Ansanelli ha esordito come attore in una piccola parte nel film Il ritorno del Monnezza di Carlo Vanzina. È stato sceneggiatore di serie tv molto amate come Distretto di Polizia e di pellicole interessanti come Sono solo fantasmi, con Christian De Sica. È stare anche regista teatrale del musical Troppo Napoletano e come  regista cinematografico con La guerra dei nonni è alla sua quarta prova.

C’è ovviamente, alla base del film, la garbata commedia popolare  e “degli equivoci” di Salemme, che porta in campo meccanismi narrativi ben rodati, ben riconoscibili nei personaggi dei bravi comprimari Ballerina e Guaccero, ma Tortora e Salemme cercano per la loro coppia di creare qualcosa di più articolato. Tom è un istrione, ma al contempo, a differenza dei tanti  “bambinoni cattivi” dei cinepanettoni di De Sica, è un uomo complesso, che anche in ragione dell’età e degli errori commessi è cambiato. Tom ha sviluppato molta empatia proprio perché non è dimostrata molta negli anni ed per questo in grado di guardare alle persone in modo non superficiale, ascoltando i loro problemi senza a giudicare. Gerri è un “precisino”, una persona per bene anche se un po’ pesante e pedante, ma al contempo nel corso del film riesce a guardare anche ai danni che derivano dalla sua continua necessità di controllo e diligenza, riuscendo a comprenderli e cambiando prospettiva. Sono due nonni non banali, in alcuni frangenti quasi “tragici”, che non vogliono essere macchiette e che sembrano seguire alla lettera una frase che più volte ricompare nella  pellicola di Ansanelli: i nonni sono le persone che più vogliono farsi voler bene dai nipoti, anche perché saranno forse i primi che dovranno lasciarli. È una frase malinconica ma anche “programmatica”, che stimola all’azione. 


Tom e Gerri si attivano entrambi per fare del loro meglio, nonostante i loro mille difetti e paure di sbagliare, imparando a supportassi a vicenda nelle rispettive “competenze” e riuscendo così a far fronte comunque su temi spesso poco trattati al cinema come la dislessia, le cui ricadute qui vengono descritte con particolare accortezza sia sul piano formativo che relazionale, invitando a mettersi effettivamente nei panni di chi ne soffre. 

Anche i ragazzini che interpretano i nipoti sono molto bravi e spontanei, credibili nelle loro interazioni quanto nel “classico” rapporto conflittuale tra generazioni diverse. 
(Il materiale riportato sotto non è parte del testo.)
(* ===== verification/OverrideLock.v ===== *)
(** * Concurrent acquisition of override slots

    The override slots of a view are shared by every process that shares the memory, and by their threads.
    [wslcompat_override_acquire_pid] collects the slots of dead processes without a lock, then finds or
    claims a slot under a spin lock; [wslcompat_override_get_pid] relies on every process having at most one.
    Here is one array of slots, one atomic access per step, for any number of threads. *)

From S2P Require Import Prelude Kernel State.

Open Scope Z_scope.

(** ** Threads *)
Inductive acquire_pc :=
| o_idle
| o_gc (i : nat)               (* collecting: about to look at slot [i] *)
| o_sweep (i : nat) (p : Z)    (* loaded [p] from slot [i] and found that process dead *)
| o_spin                       (* waiting for the lock *)
| o_find (i : nat)             (* pass 1, lock held *)
| o_found (i : nat)            (* the pid of slot [i] is ours: about to compare the start time *)
| o_claim (i : nat)            (* pass 2 *)
| o_fill (i : nat)             (* exchanged 0 for -1 *)
| o_fill_fd (i : nat)
| o_publish (i : nat)
| o_out (r : option nat).

Record acquirer := mkacq { a_id : Z; a_st : Z; a_fd : Z; a_pc : acquire_pc }.
Definition at_pc (a : acquirer) (p : acquire_pc) : acquirer := mkacq (a_id a) (a_st a) (a_fd a) p.

Record slots_state := mkslots { o_slots : list synth_override; o_lock : bool; o_ts : list acquirer }.

(** A pid as a slot holds it when it is neither free nor reserved. *)
Definition owned (p : Z) : Prop := p ≠ 0 ∧ p ≠ -1.

(** That a process is dead is for /proc to say: here any owned slot may be found so. *)
Inductive acquire_step : relation slots_state :=
| o_begin L l ts k a :
    ts !! k = Some a → a_pc a = o_idle →
    acquire_step (mkslots L l ts) (mkslots L l (<[k := at_pc a (o_gc 0)]> ts))
| o_gc_next L l ts k a i :
    ts !! k = Some a → a_pc a = o_gc i → (i < length L)%nat →
    acquire_step (mkslots L l ts) (mkslots L l (<[k := at_pc a (o_gc (i + 1)%nat)]> ts))
| o_gc_dead L l ts k a i s :
    ts !! k = Some a → a_pc a = o_gc i → L !! i = Some s → owned (ov_pid s) →
    acquire_step (mkslots L l ts) (mkslots L l (<[k := at_pc a (o_sweep i (ov_pid s))]> ts))
| o_sweep_ok L l ts k a i p s :
    ts !! k = Some a → a_pc a = o_sweep i p → L !! i = Some s → ov_pid s = p →
    acquire_step (mkslots L l ts) (mkslots (<[i := set_ov_pid 0 s]> L) l (<[k := at_pc a (o_gc (i + 1)%nat)]> ts))
| o_sweep_lost L l ts k a i p s :
    ts !! k = Some a → a_pc a = o_sweep i p → L !! i = Some s → ov_pid s ≠ p →
    acquire_step (mkslots L l ts) (mkslots L l (<[k := at_pc a (o_gc (i + 1)%nat)]> ts))
| o_gc_end L l ts k a i :
    ts !! k = Some a → a_pc a = o_gc i → (length L ≤ i)%nat →
    acquire_step (mkslots L l ts) (mkslots L l (<[k := at_pc a o_spin]> ts))
| o_lock_ok L ts k a :
    ts !! k = Some a → a_pc a = o_spin →
    acquire_step (mkslots L false ts) (mkslots L true (<[k := at_pc a (o_find 0)]> ts))
| o_find_other L l ts k a i s :
    ts !! k = Some a → a_pc a = o_find i → L !! i = Some s → ov_pid s ≠ a_id a →
    acquire_step (mkslots L l ts) (mkslots L l (<[k := at_pc a (o_find (i + 1)%nat)]> ts))
| o_find_pid L l ts k a i s :
    ts !! k = Some a → a_pc a = o_find i → L !! i = Some s → ov_pid s = a_id a →
    acquire_step (mkslots L l ts) (mkslots L l (<[k := at_pc a (o_found i)]> ts))
| o_find_st L l ts k a i s :
    ts !! k = Some a → a_pc a = o_found i → L !! i = Some s → ov_starttime s = a_st a →
    acquire_step (mkslots L l ts) (mkslots L l (<[k := at_pc a (o_out (Some i))]> ts))
| o_find_stale L l ts k a i s :
    ts !! k = Some a → a_pc a = o_found i → L !! i = Some s → ov_starttime s ≠ a_st a →
    acquire_step (mkslots L l ts) (mkslots L l (<[k := at_pc a (o_find (i + 1)%nat)]> ts))
| o_find_end L l ts k a i :
    ts !! k = Some a → a_pc a = o_find i → (length L ≤ i)%nat →
    acquire_step (mkslots L l ts) (mkslots L l (<[k := at_pc a (o_claim 0)]> ts))
| o_claim_ok L l ts k a i s :
    ts !! k = Some a → a_pc a = o_claim i → L !! i = Some s → ov_pid s = 0 →
    acquire_step (mkslots L l ts) (mkslots (<[i := set_ov_pid (-1) s]> L) l (<[k := at_pc a (o_fill i)]> ts))
| o_claim_busy L l ts k a i s :
    ts !! k = Some a → a_pc a = o_claim i → L !! i = Some s → ov_pid s ≠ 0 →
    acquire_step (mkslots L l ts) (mkslots L l (<[k := at_pc a (o_claim (i + 1)%nat)]> ts))
| o_claim_end L l ts k a i :
    ts !! k = Some a → a_pc a = o_claim i → (length L ≤ i)%nat →
    acquire_step (mkslots L l ts) (mkslots L l (<[k := at_pc a (o_out None)]> ts))
| o_write_st L l ts k a i s :
    ts !! k = Some a → a_pc a = o_fill i → L !! i = Some s →
    acquire_step (mkslots L l ts) (mkslots (<[i := set_ov_starttime (a_st a) s]> L) l (<[k := at_pc a (o_fill_fd i)]> ts))
| o_write_fd L l ts k a i s :
    ts !! k = Some a → a_pc a = o_fill_fd i → L !! i = Some s →
    acquire_step (mkslots L l ts) (mkslots (<[i := set_ov_fd (a_fd a) s]> L) l (<[k := at_pc a (o_publish i)]> ts))
| o_write_pid L l ts k a i s :
    ts !! k = Some a → a_pc a = o_publish i → L !! i = Some s →
    acquire_step (mkslots L l ts) (mkslots (<[i := set_ov_pid (a_id a) s]> L) l (<[k := at_pc a (o_out (Some i))]> ts))
| o_unlock L l ts k a r :
    ts !! k = Some a → a_pc a = o_out r →
    acquire_step (mkslots L l ts) (mkslots L false (<[k := at_pc a o_idle]> ts)).

(** ** The invariant *)
Definition inside (p : acquire_pc) : bool :=
  match p with o_idle | o_gc _ | o_sweep _ _ | o_spin => false | _ => true end.

(** No slot up to [n] is that of thread [a]. *)
Definition clear_below (n : nat) (a : acquirer) (L : list synth_override) : Prop :=
  ∀ i s, L !! i = Some s → (i < n)%nat → ov_pid s = a_id a → ov_starttime s ≠ a_st a.
Definition clear (a : acquirer) (L : list synth_override) : Prop := clear_below (length L) a L.

Definition reserved (i : nat) (L : list synth_override) : Prop := ∃ s, L !! i = Some s ∧ ov_pid s = -1.
Definition stamped (i : nat) (a : acquirer) (L : list synth_override) : Prop :=
  ∃ s, L !! i = Some s ∧ ov_pid s = -1 ∧ ov_starttime s = a_st a.

(** What thread [a] knows at its place in the code. *)
Definition knows (a : acquirer) (L : list synth_override) : Prop :=
  match a_pc a with
  | o_sweep _ p => owned p
  | o_find i | o_found i => clear_below i a L
  | o_claim _ => clear a L
  | o_fill i => clear a L ∧ reserved i L
  | o_fill_fd i | o_publish i => clear a L ∧ stamped i a L
  | _ => True
  end.

Definition one_slot_each (L : list synth_override) : Prop :=
  ∀ i j s s', L !! i = Some s → L !! j = Some s' → owned (ov_pid s) →
    ov_pid s = ov_pid s' → ov_starttime s = ov_starttime s' → i = j.

Record slots_ok (x : slots_state) : Prop := {
  so_ids k a : o_ts x !! k = Some a → owned (a_id a);
  so_excl j k a b : o_ts x !! j = Some a → o_ts x !! k = Some b →
    inside (a_pc a) = true → inside (a_pc b) = true → j = k;
  so_locked k a : o_ts x !! k = Some a → inside (a_pc a) = true → o_lock x = true;
  so_knows k a : o_ts x !! k = Some a → knows a (o_slots x);
  so_unique : one_slot_each (o_slots x);
}.

(** ** Preservation *)

(** What a thread outside the critical section knows does not depend on the slots. *)
Lemma knows_outside a L L' : inside (a_pc a) = false → knows a L → knows a L'.
Proof. unfold knows. by destruct (a_pc a). Qed.

(** Thread [k] moves to [p'], the slots become [L'] and the lock [l']. *)
Lemma slots_update L L' l l' ts k a p' :
  slots_ok (mkslots L l ts) → ts !! k = Some a →
  (inside p' = true → l' = true ∧ (inside (a_pc a) = true ∨ l = false)) →
  (l' = false → l = false ∨ inside (a_pc a) = true) →
  knows (at_pc a p') L' →
  (∀ j b, j ≠ k → ts !! j = Some b → knows b L → knows b L') →
  one_slot_each L' → slots_ok (mkslots L' l' (<[k := at_pc a p']> ts)).
Proof.
  intros [O1 O2 O3 O4 O5] Hk Hin Hl Hkn Hoth Hu. cbn [o_slots o_lock o_ts] in *.
  assert (∀ j b, <[k := at_pc a p']> ts !! j = Some b → j = k ∧ b = at_pc a p' ∨ j ≠ k ∧ ts !! j = Some b) as Hlk.
  { intros j b Hj. apply list_lookup_insert_Some in Hj as [(<- & <- & _)|[? ?]]; [by left|by right]. }
  assert (∀ j b, j ≠ k → ts !! j = Some b → inside (a_pc b) = true → inside p' = true → False) as Hno.
  { intros j b Hne Hj Hb Hp. destruct (Hin Hp) as [_ [Ha|E]]; [by apply Hne, (O2 j k b a)|].
    specialize (O3 j b Hj Hb). congruence. }
  split; cbn [o_slots o_lock o_ts].
  - intros j b [[-> ->]|[Hne Hj]]%Hlk; [exact (O1 k a Hk)|by eapply O1].
  - intros i j b c [[-> ->]|[Hne Hi]]%Hlk [[-> ->]|[Hne' Hj]]%Hlk Hb Hc; [done|..|by eapply O2].
    + by destruct (Hno j c).
    + by destruct (Hno i b).
  - intros j b [[-> ->]|[Hne Hj]]%Hlk Hb; [by apply Hin|]. destruct l'; [done|].
    destruct (Hl eq_refl) as [E|Ha]; [|by destruct Hne; apply (O2 j k b a)]. specialize (O3 j b Hj Hb). congruence.
  - intros j b [[-> ->]|[Hne Hj]]%Hlk; [done|]. eauto.
  - done.
Qed.

(** A step that leaves the slots and the lock alone. *)
Lemma slots_quiet L l ts k a p' :
  slots_ok (mkslots L l ts) → ts !! k = Some a → (inside p' = true → inside (a_pc a) = true) →
  knows (at_pc a p') L → slots_ok (mkslots L l (<[k := at_pc a p']> ts)).
Proof.
  intros Hok Hk Hin Hkn. apply (slots_update L L l l ts k a p'); auto.
  - intros Hp. split; [|by left; apply Hin]. apply (so_locked _ Hok k a Hk). by apply Hin.
  - apply Hok.
Qed.

(** A write to slot [i] by the thread that holds the lock. *)
Lemma slots_write L l ts k a p' i s s' :
  slots_ok (mkslots L l ts) → ts !! k = Some a → inside (a_pc a) = true → inside p' = true → L !! i = Some s →
  knows (at_pc a p') (<[i := s']> L) → one_slot_each (<[i := s']> L) →
  slots_ok (mkslots (<[i := s']> L) l (<[k := at_pc a p']> ts)).
Proof.
  intros Hok Hk Ha Hp Hi Hkn Hu. apply (slots_update L (<[i := s']> L) l l ts k a p'); auto.
  - intros _. split; [|by left]. by apply (so_locked _ Hok k a Hk).
  - intros j b Hne Hj. apply knows_outside. destruct (inside (a_pc b)) eqn:Hb; [|done].
    by destruct Hne; apply (so_excl _ Hok j k b a).
Qed.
Non mancano il divertimento sottile e le battute di spirito tipiche del cinema di Salemme, ma La guerra dei nonni per la sua particolare costruzione funziona decisamente molto meglio come film pedagogico, magari da proporre a un pubblico di genitori e nonni che devono confrontarsi tutti i giorni su temi come “le regole”, “l’ascolto”, “le libertà da concedere ai giovani”. È una pellicola che può offrire loro degli spunti di riflessione, ma anche dei “trucchetti” utili per cogliere i particolari segnali che spesso i ragazzini inviano. 

La guerra dei nonni è un film per molti versi atipico, più che una commedia quasi un manuale di istruzioni a uso di genitori e nonni “alle prime armi”. Adeguati gli interpreti, con un plauso particolare alla recitazione spontanea dei più piccoli. Molto  colorate la fotografia e le location, lento e un po’ meditabondo il ritmo generale, garbata come sempre nei film che coinvolgono Salemme la messa in scena, anche grazie alle situazioni generate dai personaggi di supporto, qui  interpretati dagli ottimi Herbert Ballerina e Bianca Guaccero. La coppia Salemme/Tortora è curiosa, piena di sfaccettature e trova un'intesa e una chimica più malinconica che semplicemente comica, che la porta a percorrere territori piuttosto originali.